You are viewing a single comment's thread.

view the rest of the comments →

FuckTheGlobalstElite ago

I did not want to make pre-conceived judgments of a Waldorf education based solely on the evidence of JA and CPP connections; however, as I choose paths and investigate down them, this ideology gets stranger and more disturbing.

From the Emerson Waldorf School site, provided by a previous comment that points out the pedo logo, I browsed through newsletters and came across Douglas Gerwin, who was going to be a speaker at the school according to the newsletter I was reading.

I found and read the introduction to one of his books titled, Trailing Clouds of Glory: Essays on Human Sexuality and the Education of Youth in Waldorf Schools. In the last paragraph on page 8, Gerwin aligns his view with the "intentions" of Johann Wolfgang von Goethe. Well, I looked up Goethe and found that he wrote of both boys and girls: "I like boys a lot, but the girls are even nicer. If I tire of her as a girl, she'll play the boy for me as well" (Goethe, 1884). Goethe also defended pederasty: "Pederasty is as old as humanity itself, and one can therefore say that it is natural, that it resides in nature, even if it proceeds against nature. What culture has won from nature will not be surrendered or given up at any price.".

Don't know about everyone else here, but I find it EXTREMELY FUCKING DISTURBING that Gerwin's sex ed book uses the "intentions" of Goethe to support its approach....just saying....

Singleservename ago

Please. Goethe came up before here on voat and it got really embarassing so before you go any further: Goethe is the bard of the Germans and the most famous figure in German literature.

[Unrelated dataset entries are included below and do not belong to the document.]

Lemma load_packet_result h data port delay d w q k s (len := pkt_len h) (pd := pad s) :
  pg_inv s → 0 ≤ port < 4 → 0 ≤ len < 2^24 →
  packet_delay (u32 (tv_sec (ts h))) (u32 (tv_usec (ts h))) port delay s = Ok d →
  zget (queue_words s) port = Some w → has port q s → zlen q = 9 * k → 0 ≤ k ≤ w →
  if MAX_TX_QUEUE_SIZE <? counted pd len d + total_words s then load_packet oor h data port delay s = Ok (0, s)
  else if decide (in_bounds data 0 (8 * Z.of_nat (data_n pd len))) then
    ∃ s', load_packet oor h data port delay s = Ok (0, s') ∧ sized s' ∧ same_card s s'
      ∧ queue_data s' = zset (queue_data s) port (q ++ frame_cells pd len port data)
      ∧ queue_data_len s' = zset (queue_data_len s) port (zlen (q ++ frame_cells pd len port data))
      ∧ queue_words s' = zset (queue_words s) port (w + counted pd len d)
      ∧ total_words s' = total_words s + counted pd len d
  else ∃ f, load_packet oor h data port delay s = Fault f.
Proof.
  intros Hi Hp Hl Hd Hw Hq Hk1 Hk2. pose proof (inv_words _ _ _ Hi Hw) as Hwt. pose proof (inv_max _ Hi) as Hmax.
  assert (MAX_TX_QUEUE_SIZE = 376816) as HM by reflexivity.
  destruct (geometry pd len d Hl) as (G1 & _ & _ & _ & _ & G6).
  unfold load_packet. rewrite (bind_val _ _ _ Hd). cbv beta zeta. fold len pd.
  rewrite words_of_len_exact by done. fold (padded pd len). fold (np_words pd len) (np_len pd len).
  fold (counted pd len d). rewrite (u32_id (counted pd len d)) by lia. rewrite u32_id by lia.
  destruct (Z.ltb_spec MAX_TX_QUEUE_SIZE (counted pd len d + total_words s)) as [Hfull|Hfit]; [done|].
  destruct (account_ok (u32 (tv_sec (ts h))) (u32 (tv_usec (ts h))) len (counted pd len d) port w s (inv_sized _ Hi) Hp Hw)
    as (s1 & Ha & Hs1 & (C1 & C2 & C3 & C4 & C5) & D1 & D2 & D3 & D4).
  rewrite (bind_val _ _ _ Ha). cbv beta.
  rewrite u32_id in D3 by lia. rewrite u32_id, i32_id in D4 by (unfold is_int, INT_MIN, INT_MAX; lia).
  assert (has port q s1) as Hq1 by (unfold has in *; by rewrite D1, D2).
  pose proof (append_packet_result port q data len s1 Hs1 Hp Hl Hq1 ltac:(lia)) as Hr. cbv zeta in Hr.
  rewrite C4 in Hr. fold pd in Hr. case_decide as Hb.
  - rewrite (bind_val _ _ _ Hr). cbv beta.
    destruct (update_times_ok len port d (put port (q ++ frame_cells pd len port data) s1))
      as (s2 & Hu & Hs2 & (E1 & E2 & E3 & E4 & E5) & F1 & F2 & F3 & F4); [by apply sized_put|done|].
    rewrite (bind_val _ _ _ Hu). cbv beta. exists s2. split; [done|]. split; [done|].
    split; [unfold same_card; cbn in *; split_and!; congruence|].
    rewrite F1, F2, F3, F4. unfold put. cbn. rewrite D1, D2, D3, D4. done.
  - destruct Hr as [f Hf]. exists f. by rewrite Hf.
Qed.

Lemma zlen_frame_cells pd len port data : in_bounds data 0 (8 * Z.of_nat (data_n pd len)) →
  zlen (frame_cells pd len port data) = 9 * (1 + (if padded pd len then 1 else 0) + Z.of_nat (data_n pd len)).
Proof.
  intros Hb. unfold frame_cells. rewrite !zlen_app, zlen_header, zlen_data_cells by done || lia.
  destruct (padded pd len); rewrite ?zlen_header; [lia|]. change (zlen []) with 0. lia.
Qed.

Lemma inv_store port q Q w k n pw s s' :
  pg_inv s → sized s' → 0 ≤ port < 4 → zget (queue_words s) port = Some w → has port q s →
  zlen q = 9 * k → 0 ≤ k ≤ w → zlen Q = zlen q + 9 * n → 0 ≤ n ≤ pw → total_words s + pw ≤ MAX_TX_QUEUE_SIZE →
  queue_data s' = zset (queue_data s) port Q → queue_data_len s' = zset (queue_data_len s) port (zlen Q) →
  queue_words s' = zset (queue_words s) port (w + pw) → total_words s' = total_words s + pw → pg_inv s'.
Proof.
  intros Hi Hs' Hp Hw [Hq Hn] Hk Hkw HQ Hnp Hmax E1 E2 E3 E4. pose proof (inv_sized _ Hi) as Hs.
  unfold sized in Hs. constructor; [done| |rewrite E3, (zsum_zset _ _ _ _ Hw), (inv_sum _ Hi); lia|lia].
  intros p Hp'. unfold has. rewrite E1, E2, E3. destruct (decide (p = port)) as [->|Hne].
  - exists (w + pw), Q, (k + n). rewrite !zget_zset_eq by lia. split_and!; [done..|lia|lia|lia].
  - rewrite !zget_zset_ne by done. by apply (inv_port _ Hi).
Qed.

Lemma load_packet_inv h data port delay r s s' :
  pg_inv s → 0 ≤ port < 4 → 0 ≤ pkt_len h < 2^24 → load_packet oor h data port delay s = Ok (r, s') →
  r = 0 ∧ pg_inv s' ∧ same_card s s'.
Proof.
  intros Hi Hp Hl Hr. destruct (inv_port _ Hi port Hp) as (w & q & k & Hw & Hq & Hk & Hkw).
  assert (∃ d, packet_delay (u32 (tv_sec (ts h))) (u32 (tv_usec (ts h))) port delay s = Ok d) as [d Hd].
  { unfold load_packet in Hr. apply bind_Ok in Hr as (d & Hd & _). eauto. }
  pose proof (load_packet_result h data port delay d w q k s Hi Hp Hl Hd Hw Hq Hk Hkw) as Hres.
  destruct (geometry (pad s) (pkt_len h) d Hl) as (_ & G2 & _ & _ & _ & G6).
  destruct (Z.ltb_spec MAX_TX_QUEUE_SIZE (counted (pad s) (pkt_len h) d + total_words s)) as [|Hfit].
  { rewrite Hr in Hres. simplify_eq. done. }
  case_decide as Hb; [|destruct Hres as [f Hf]; congruence].
  destruct Hres as (s1 & H1 & Hs1 & Hc & E1 & E2 & E3 & E4). rewrite Hr in H1. simplify_eq.
  split_and!; [done| |done].
  eapply (inv_store port q _ w k (1 + (if padded (pad s) (pkt_len h) then 1 else 0) + Z.of_nat (data_n (pad s) (pkt_len h))));
    try done; [rewrite zlen_app, zlen_frame_cells by done; lia| |lia].
  unfold counted in *. destruct (padded _ _), (0 <? d); lia.
Qed.

Lemma inv_num_pkts l s : zlen l = 4 → pg_inv s → pg_inv (s <| num_pkts := l |>).
Proof. intros Hl []. constructor; [|done..]. unfold sized in *. cbn. tauto. Qed.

He lived at the end of the 18th century when pederasty and what we now call pedophilia (except prepubescent) were as normal as slavery and public torture.

He's considered a very important thinker too (not by me) so quotations, citations and paraphrases of his work are standard fare for (pseudo)intellectual discourse.

PizzaGateDiscovery ago

If the references to Goethe are specifically about Essays on Human Sexuality taught at the school then the poster has a good point.